Brouwen in plaats van slachten

De oplossingen die de klassieke milieuorganisaties aandragen, maken het probleem volgens RePlanet net erger. Het pleidooi voor ‘minder maar beter vlees’ en extensievere productie betekent in de praktijk dat er voor eenzelfde hoeveelheid voedsel net méér land nodig is. Ecologische veeteelt is niet op te schalen, besluiten de activisten. Ofwel rijden we de planeet er nog verder mee in de vernieling, ofwel wordt vlees een luxegoed voor de rijken.

Volgens RePlanet moeten we ‘brouwen in plaats van slachten’. De eiwitten die we nu uit vlees en zuivel halen, kunnen we beter door gisten en bacteriën laten produceren, net zoals gisten vandaag al insuline voor diabetici maken.

Verschillende start-ups werken al aan door micro-organismen geproduceerde eiwitten uit melk, vlees of ei. RePlanet roept overheden op die sector meer te ondersteunen. Genetisch gewijzigde micro-organismen kunnen in principe eiwitten naar keuze produceren. Met dat ‘boerderijvrij voedsel’, dat we brouwen in grote tanks, kunnen we de milieu-impact en het landgebruik van ons voedsel sterk terugdringen, betoogde Monbiot eerder al in De Morgen en in zijn boek Regenesis, dat hij op 21 november voorstelt aan de UGent.

Hoewel de eerste impactstudies veelbelovend ogen, staat de sector nog in de kinderschoenen. “De milieu-impact van boerderijvrij voedsel zal afhangen van hoe grootschalige productie er precies uitziet, hoeveel energie die fabrieken verbruiken en hoe die energie wordt opgewekt”, zegt Tessa Avermaete, expert duurzame voedselsystemen aan de KU Leuven.

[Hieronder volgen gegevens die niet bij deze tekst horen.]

(* ===== verification/SignalOwner.v ===== *)
(** * Mutual exclusion with the signal anywhere

    On the system of SignalMachine.v, in which the tick signal comes between
    any two statements: the regions of the tasks that a mutex protects never
    overlap. [orderly] says how the statements of a call may change the
    mutexes, inside of critical sections and outside of them; a record of who
    is in which region runs beside the system ([wstep]). *)

From stdpp Require Import base tactics numbers list option gmap relations.
From S2P Require Import Prelude Types Prog Ring Core Sched Sem Mutex Queue PortNull PortPosix.
From S2P Require Import CoreFacts Inv SchedFacts InitFacts MutexFacts Running PosixFacts.
From S2P Require Import Api ApiSafe ApiCalls ApiTheorem IsrSafe System Frame AppFacts Demo.
From S2P Require Import Stmt CritBal StmtSafe SignalSafe SignalMachine SignalInv SignalProps OwnerProps.
Open Scope Z_scope.
Open Scope prog_scope.
Import Posix.

(** ** Statements of the calls *)

(** Inside of a critical section the state at its beginning and the present
    one are known; outside, whether the task has got the mutex it asked for
    or waits for it. *)
Inductive mphase := Outside (has : bool) | Inside (s0 s : kern).

Section code.
Context `{C : Config} {Cok : ConfigOk C}.
Implicit Types (s : kern) (me i a : Z) (cl : api) (w : world).

Definition waits (a i : Z) s : Prop := i ∈ qlist (mutex_ring a) s.

(** What a task in the call [cl] may do to the mutexes: an owner changes in
    an unlock by the owner only, and who waits no longer is the owner. *)
Definition respects me cl s s' : Prop := forall a,
  (forall o, owner_of a s = Some o -> owner_of a s' = Some o \/ o = me /\ cl = CUnlock a) /\
  (forall i, waits a i s -> waits a i s' \/ owner_of a s' = Some i).

(** The mutex a call locks. *)
Definition locks cl : option Z := match cl with CLock a | CTryLock a => Some a | _ => None end.

Definition has_or_waits me cl s : Prop :=
  forall a, locks cl = Some a -> waits a me s \/ owner_of a s = Some me.

Fixpoint orderly {A} me w cl (Q : A -> bool -> Prop) (ph : mphase) (c : prog A) : Prop :=
  match c, ph with
  | Ret v, Outside has => Q v has
  | Prim f k, Outside has => forall s b s', g_current s = me -> f s = Some (b, s') ->
      m_mutexes s' = m_mutexes s /\ orderly me w cl Q ph (k b)
  | Prim f k, Inside s0 s => forall b s', f s = Some (b, s') -> orderly me w cl Q (Inside s0 s') (k b)
  | Port hrt_port_crit_enter k, Outside _ => forall s, open_at me w s -> orderly me w cl Q (Inside s s) k
  | Port hrt_port_crit_exit k, Inside s0 s => respects me cl s0 s /\
      exists has : bool, (has = true -> has_or_waits me cl s) /\ orderly me w cl Q (Outside has) k
  | Port hrt_port_crit_exit _, Outside _ => False
  | Port _ k, Outside _ => orderly me w cl Q ph k
  | Loop body k, Outside _ =>
      orderly me w cl (fun _ has => has = false) (Outside false) body /\
      forall b, orderly me w cl Q (Outside false) (k b)
  | Halt _, _ => True
  | _, Inside _ _ => False
  end.

(** What a call gives its caller. *)
Definition grants cl (v : api_res) : option Z := a ← locks cl; if v.1 =? 0 then Some a else None.

Definition granted cl (v : api_res) (has : bool) : Prop := forall a, grants cl v = Some a -> has = true.

(** *** The relation *)

Lemma waits_same a i s s' : m_mutexes s' = m_mutexes s -> waits a i s' <-> waits a i s.
Proof. unfold waits, qlist. cbn. by intros ->. Qed.

Lemma respects_lookup me cl s s' :
  (forall a, m_mutexes s' !! a = m_mutexes s !! a \/
     (forall o, owner_of a s = Some o -> owner_of a s' = Some o \/ o = me /\ cl = CUnlock a) /\
     (forall i, waits a i s -> waits a i s' \/ owner_of a s' = Some i)) ->
  respects me cl s s'.
Proof.
  intros H a. destruct (H a) as [E|?]; [|done]. split.
  - intros o. rewrite (owner_lookup a s s' E). by left.
  - intros i. unfold waits, qlist. cbn. rewrite E. by left.
Qed.

Lemma respects_same me cl s s' : m_mutexes s' = m_mutexes s -> respects me cl s s'.
Proof. intros E. apply respects_lookup. intros a. left. by rewrite E. Qed.

Lemma has_same me cl s s' : m_mutexes s' = m_mutexes s -> has_or_waits me cl s -> has_or_waits me cl s'.
Proof. intros E H a Ha. rewrite (waits_same a me s s' E), (owner_same a s s' E). by apply H. Qed.

(** Another task does not take it away. *)
Lemma has_respects me cl i ci s s' :
  i <> me -> respects i ci s s' -> has_or_waits me cl s -> has_or_waits me cl s'.
Proof.
  intros Hne Hr H a Ha. destruct (Hr a) as [Ho Hw]. destruct (H a Ha) as [Hm|Hm]; [by apply Hw|].
  destruct (Ho _ Hm) as [|[-> _]]; [by right|done].
Qed.

(** A task that runs is past its wait. *)
Lemma running_has me cl s : running me s -> has_or_waits me cl s -> forall a, locks cl = Some a -> owner_of a s = Some me.
Proof.
  intros R H a Ha. destruct (H a Ha) as [Hw|]; [|done].
  by destruct (running_not_queued me s (PMutex a) R).
Qed.

End code.

Section rules.
Context `{C : Config} {Cok : ConfigOk C}.
Context {me : Z} {w : world} {cl : api}.
Implicit Types (s : kern) (a : Z).
Local Abbreviation orderly := (orderly me w cl).

Lemma orderly_bind {A B} (Q' : A -> bool -> Prop) (Q : B -> bool -> Prop) ph (c : prog A) (f : A -> prog B) :
  orderly Q' ph c -> (forall v has, Q' v has -> orderly Q (Outside has) (f v)) -> orderly Q ph (bind c f).
Proof.
  revert B Q f ph. induction c as [A v|A h|A B0 g k IH|A pc k IH|A B0 body IHb k IHk];
    intros B Q f ph; cbn [bind SignalOwner.orderly].
  - destruct ph; [|done]. intros H Hf. by apply Hf.
  - done.
  - destruct ph as [has|s0 s]; intros H Hf.
    + intros s b s' Hc E. destruct (H s b s' Hc E) as [Hm Hk]. split; [done|]. by eapply IH.
    + intros b s' E. eapply IH; [by apply H|done].
  - destruct ph as [has|s0 s], pc; try done; try (by intros H Hf; eapply IH).
    + intros H Hf s Hs. eapply IH; [by apply H|done].
    + intros (Hr & has & Hh & Hk) Hf. split; [done|]. exists has. split; [done|]. by eapply IH.
  - destruct ph as [has|s0 s]; [|done]. intros [Hb Hk] Hf. split; [done|]. intros b. by eapply IHk.
Qed.

Lemma orderly_loop {A B} (Q : A -> bool -> Prop) has (body : prog (option B)) (k : B -> prog A) :
  orderly Q (Outside has) (Loop body k) -> orderly Q (Outside false) (bind body (loop_rest body k)).
Proof.
  intros [Hb Hk]. eapply orderly_bind; [exact Hb|]. intros [b|] h ->; [apply Hk|]. by split.
Qed.

(** Code that leaves the mutexes alone. *)
Lemma orderly_keeps {A} (Q : A -> bool -> Prop) (m : bool) (c : prog A) :
  keeps_of m_mutexes c -> bal true m false c -> (forall v, Q v false) ->
  (m = false -> orderly Q (Outside false) c) /\
  (m = true -> forall s0 s, m_mutexes s = m_mutexes s0 -> orderly Q (Inside s0 s) c).
Proof.
  revert m Q. induction c as [A v|A h|A B0 g k IH|A pc k IH|A B0 body IHb k IHk];
    intros m Q; cbn [keeps_of bal SignalOwner.orderly].
  - intros _ -> HQ. by split.
  - done.
  - intros [Hg Hk] Hb HQ. split; intros ->.
    + intros s b s' _ E. split; [by eapply Hg|]. by apply (IH b false Q).
    + intros s0 s Es b s' E. apply (IH b true Q); [done..|]. rewrite <- Es. by eapply Hg.
  - intros Hk (m1 & E & Hb) HQ. destruct (IH m1 Q Hk Hb HQ) as [H1 H2].
    split; intros ->; destruct pc; try discriminate E; injection E as <-; try (by apply H1).
    + intros s Hs. by apply H2.
    + intros s0 s Es. split; [by apply respects_same|]. exists false. split; [done|]. by apply H1.
  - intros [Hkb Hk] (-> & Hbb & Hb) HQ. split; [|done]. intros _. split; [by apply (IHb false)|].
    intros b. by apply (IHk b false).
Qed.

Lemma orderly_quiet {A} (Q : A -> bool -> Prop) (c : prog A) :
  keeps_of m_mutexes c -> bal true false false c -> (forall v, Q v false) -> orderly Q (Outside false) c.
Proof. intros Hk Hb HQ. by apply (orderly_keeps Q false c). Qed.

(** Statements inside of a critical section. *)
Lemma orderly_portless {A B} (Q : B -> bool -> Prop) s0 s (c : prog A) (f : A -> prog B) v s' :
  portless c -> Null.core_call c s = @Done Null.null_port _ v s' tt -> orderly Q (Inside s0 s') (f v) ->
  orderly Q (Inside s0 s) (bind c f).
Proof.
  unfold Null.core_call. revert B Q f s v s'.
  induction c as [A v0|A h|A B0 g k IH|A pc k IH|A B0 body IHb k IHk];
    intros B Q f s v s'; cbn [portless exec bind SignalOwner.orderly]; try done.
  - intros _ [= -> ->]. done.
  - intros Hp E Hf b s1 E1. rewrite E1 in E. by eapply IH.
Qed.

Lemma orderly_reads {A B} (Q : B -> bool -> Prop) s0 s (g : kern -> option A) (f : A -> prog B) v :
  g s = Some v -> orderly Q (Inside s0 s) (f v) -> orderly Q (Inside s0 s) (bind (reads g) f).
Proof. intros E Hf. eapply orderly_portless; [done| |exact Hf]. unfold Null.core_call. cbn. by rewrite E. Qed.

Lemma orderly_writes {B} (Q : B -> bool -> Prop) s0 s g (f : unit -> prog B) s' :
  g s = Some s' -> orderly Q (Inside s0 s') (f tt) -> orderly Q (Inside s0 s) (bind (writes g) f).
Proof. intros E Hf. eapply orderly_portless; [done| |exact Hf]. unfold Null.core_call. cbn. by rewrite E. Qed.

Lemma orderly_current {B} (Q : B -> bool -> Prop) has (f : Z -> prog B) :
  orderly Q (Outside has) (f me) -> orderly Q (Outside has) (bind (gets g_current) f).
Proof. intros H s b s' Hc [= <- <-]. rewrite Hc. by split. Qed.

Lemma orderly_exit {B} (Q : B -> bool -> Prop) s0 s (has : bool) (f : unit -> prog B) :
  respects me cl s0 s -> (has = true -> has_or_waits me cl s) -> orderly Q (Outside has) (f tt) ->
  orderly Q (Inside s0 s) (bind (call hrt_port_crit_exit) f).
Proof. intros Hr Hh Hf. split; [done|]. by exists has. Qed.

(** Leaving a section in which nothing was changed. *)
Lemma orderly_unchanged {B} (Q : B -> bool -> Prop) s (f : unit -> prog B) :
  orderly Q (Outside false) (f tt) -> orderly Q (Inside s s) (bind (call hrt_port_crit_exit) f).
Proof. intros Hf. apply (orderly_exit _ _ _ false); [by apply respects_same|done|done]. Qed.

Hypothesis Hme : valid_id me.

Lemma has_owner a s : locks cl = Some a -> owner_of a s = Some me -> has_or_waits me cl s.
Proof. intros Hl Ho b. rewrite Hl. intros [= <-]. by right. Qed.

(** *** Locking *)

Lemma respects_acquire a s m :
  m_mutexes s !! a = Some m -> mtx_locked m = 0 ->
  let s' := kset_mutex a (mkMutex 1 me (mtx_waitq m)) s in
  respects me cl s s' /\ owner_of a s' = Some me.
Proof.
  intros E Hl s'. assert (E' : m_mutexes s' !! a = Some (mkMutex 1 me (mtx_waitq m))) by apply kset_mutex_lookup.
  split; [|by rewrite (owner_Some a s' _ E')].
  apply respects_lookup. intros b. destruct (decide (b = a)) as [->|Hb]; [right|left; by apply lookup_insert_ne].
  split.
  - intros o. rewrite (owner_Some a s m E). cbn. by rewrite Hl.
  - intros i. unfold waits. rewrite (mutex_qlist a s m E), (mutex_qlist a s' _ E'). by left.
Qed.

Lemma respects_wait a s m tc :
  open_at me w s -> m_mutexes s !! a = Some m -> 
  respects me cl s (kset_tcb me tc (lpush (mutex_ring a) me s)) /\
  waits a me (kset_tcb me tc (lpush (mutex_ring a) me s)).
Proof.
  intros Hs E. pose proof (open_run _ _ _ Hs) as R. set (s' := kset_tcb _ _ _).
  assert (Hr := mutex_ring_ok _ _ _ _ (run_inv _ _ R) E).
  pose proof (lpush_spec me s Hr (running_room me s (PMutex a) R)) as [_ Hq].
  assert (Hq' : qlist (mutex_ring a) s' = qlist (mutex_ring a) s ++ [me]) by exact Hq.
  split; [|unfold waits; rewrite Hq', elem_of_app, list_elem_of_singleton; by right].
  apply respects_lookup. intros b. destruct (decide (b = a)) as [->|Hb].
  - right. split.
    + intros o Ho. left. rewrite <- Ho. exact (owner_lpush a a me s).
    + intros i Hi. left. unfold waits. rewrite Hq', elem_of_app. by left.
  - left. cbn. unfold lpush. cbn. rewrite E. cbn. by rewrite lookup_alter_ne.
Qed.

Definition zero_means_has (r : Z) (has : bool) : Prop := r = 0 -> has = true.

Lemma orderly_error {B} (Q : B -> bool -> Prop) e v :
  Q v false -> orderly Q (Outside false) (hrt_error e ;; Ret v).
Proof.
  intros HQ. eapply (orderly_bind (fun _ has => has = false)); [|by intros _ has ->].
  by apply orderly_quiet; [apply keeps_error|apply bal_error|].
Qed.

Lemma orderly_try_lock a :
  is_Some (w.1.2 !! a) -> locks cl = Some a ->
  orderly zero_means_has (Outside false) (Mutex.hrt_mutex_try_lock a).
Proof.
  intros Ha Hcl. unfold Mutex.hrt_mutex_try_lock. apply orderly_current. rewrite id_in_range by done.
  intros s Hs. destruct (world_mutex s a Hs Ha) as [m E].
  eapply orderly_reads; [by rewrite E|]. destruct (Z.eqb_spec (mtx_locked m) 0) as [Hl|Hl].
  - destruct (open_lock Hme s a m Hs E Hl) as (Hx & _). destruct (respects_acquire a s m E Hl) as [Hr Ho].
    eapply orderly_portless; [by unfold Mutex.take_ownership; portless|exact Hx|].
    apply (orderly_exit _ _ _ true); [exact Hr|by intros _; eapply has_owner|done].
  - eapply orderly_reads; [by rewrite E|]. destruct (mtx_owner m =? me); apply orderly_unchanged; [|done].
    by apply orderly_error.
Qed.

Is het überhaupt nodig om de veehouderij volledig op te doeken? “Zo’n radicaal pleidooi ziet de culturele dimensie van veehouderij iets te makkelijk over het hoofd”, denkt bioloog Olivier Honnay (KU Leuven). “Sommige dier- en plantensoorten zijn gebonden aan landschappen met extensieve begrazing, die vanuit dat oogpunt niet overal hoeft te verdwijnen. En voor sommige gemeenschappen, zeker in het globale zuiden, is veehouderij belangrijk voor de voedselzekerheid.”

Ook dichter bij huis is het de vraag welke perspectieven er in een wereld met eiwit uit de fabriek nog zijn voor veehouders. Hoewel RePlanet oproept tot een “rechtvaardige transitie”, waarin landbouwgemeenschappen niet de dupe mogen zijn, lijkt dat in de praktijk verre van evident.

“Het is een radicaal voorstel en een proces dat decennia zal vragen”, beseft Rob De Schutter (RePlanet). “Maar we willen de zaken op scherp stellen, want we moeten de transitie nu aanzwengelen.”

Met 75 miljard geslachte dieren per jaar zijn we nog wel even verwijderd van het punt waarop de laatste koe uit de wei verdwijnt. Hoewel te betwijfelen valt of de bacteriesoep even heet zal worden gegeten als RePlanet ze opdient, heeft de organisatie zowel volgens Avermaete als Honnay wel degelijk een punt. “De impact van het landgebruik door de veehouderij is een onderbelicht thema”, zegt Honnay. “Dat de huidige situatie onhoudbaar is, staat buiten kijf.”